Focus on improving quality of HRH investments and value for money:

 

The Technical Review Panel called for more human resources in health investments, and aligning community health workers with the broader human resources for health policies and budgets so that they are not reduced to just filling gaps at the primary health center level. The Secretariat recommended among others things, use of health labour market analysis, and development of time bound agreements to aid transition. There is also a need for more deliberate approaches to tackle the continued high reliance on ad hoc training.
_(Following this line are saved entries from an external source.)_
(* ===== verification/ClientName.v ===== *)
(** * The name a DHCP client reports ([src/dhcp/DhcpClientName.cpp])

    Options 12 and 81 of an untrusted packet become a name that is safe to
    store and to print.  Reads of the packet go through [rd], so the theorems
    state that no read leaves the options area, whatever the bytes are. *)
From S2P Require Import Prelude.

Module ClientName.

Definition kMaxLen : nat := 32.
Definition kOptPad : Z := 0.
Definition kOptEnd : Z := 255.
Definition kOptHostName : Z := 12.
Definition kOptFqdn : Z := 81.
Definition kFqdnFlagE : Z := 4.

(** ** The option walk

    The result is the offset and the length of the value. *)
Fixpoint findOption_loop (fuel : nat) (options : bytes) (len : nat) (code : Z) (i : nat)
    : run (option (nat * nat)) :=
  match fuel with
  | O => OutOfFuel
  | S fuel' =>
      if (i <? len)%nat then
        opt ← rd options i;
        if opt =? kOptPad then findOption_loop fuel' options len code (i + 1)
        else if opt =? kOptEnd then mret None
        else if (len <=? i + 1)%nat then mret None
        else
          optLen ← rd options (i + 1);
          if (len <? i + 2 + Z.to_nat optLen)%nat then mret None
          else if opt =? code then mret (Some (i + 2, Z.to_nat optLen)%nat)
          else findOption_loop fuel' options len code (i + 2 + Z.to_nat optLen)
      else mret None
  end.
Measuring contributory RSSH:

 

There is a need to undertake an external review of the contributory RSSH methodology/definition as well as a deep-dive review in a few countries with high contributory RSSH investments to examine activities and explore other approaches to strengthen their systems contribution.

 

Making it Work

 

Post-Covid Strategic Priorities

  1. Surveillance systems;
  2. Laboratory systems;
  3. Human resources in health and community systems;
  4. Medical oxygen and respiratory care; and
  5. Health product and waste management.

Action Points

  1. Visibility on reinvestment landscape;
  2. Maintain urgency and agility in funds deployment; and
  3. Enhance monitoring and support implementation.

 

Monitoring and Evaluation

RSSH monitoring in GC7 is being strengthened with better uptake and use of RSSH indicators. The RSSH pandemic fund dashboard maps out dollar investment and its indicators for each country and module, to systematically highlight gaps in pandemic fund indicators for country dialogue. Additionally, the GC7 will target and measure systems strengthening in digital management information systems, surveillance, supply chains and laboratories and the pilot models will be rolled out in selected priority countries.

 

What Lies Ahead?

Learning from the Best Practices, the Global Fund will also invest in national plans and coordination mechanisms beyond the program management units. By investing directly in national plans, it shows the Global Fund’s willingness to be more enabling in facilitating country ownership, a longstanding sticky point between countries and the Global Fund. Yet, it may also indicate potential problems as programmes usually get allied to the government of the day and may also invite a backlash at some point that the Global Fund’s weighty investment is influencing the direction of the plans. Countries were nudged, for instance, towards a co-financing policy to enhance domestic spending for RSSH-PPR; including additional priority needs, based on their national action plan for health security.

 

It is pertinent to note that the reservations of an exclusive focus on the direct RSSH investments leading to missed opportunities to broaden disease-specific investments is already on the agenda of an upcoming Global Fund session. Taken together with the Secretariat’s admission to its low bandwidth for monitoring and oversight of the implementation of RSSH investments, the Global Fund needs to acknowledge what countries have been saying all along – that a centralised single-point, one-size-fits all focus for monitoring and evaluation does not work. The findings of the Multilateral Organisation Performance Assessment Network’s review of the Global Fund’s performance  in 2021-2022 stated as much when it called upon the Global Fund to “make more progress” on RSSH-PPR and a “cohesive and fully independent evaluative function” that apart from simple monitoring allows more in-depth learning and understanding from the programmes it supports. It also pointed out that country ownership and stakeholder priorities competing for attention will be up for discussion in the coming years.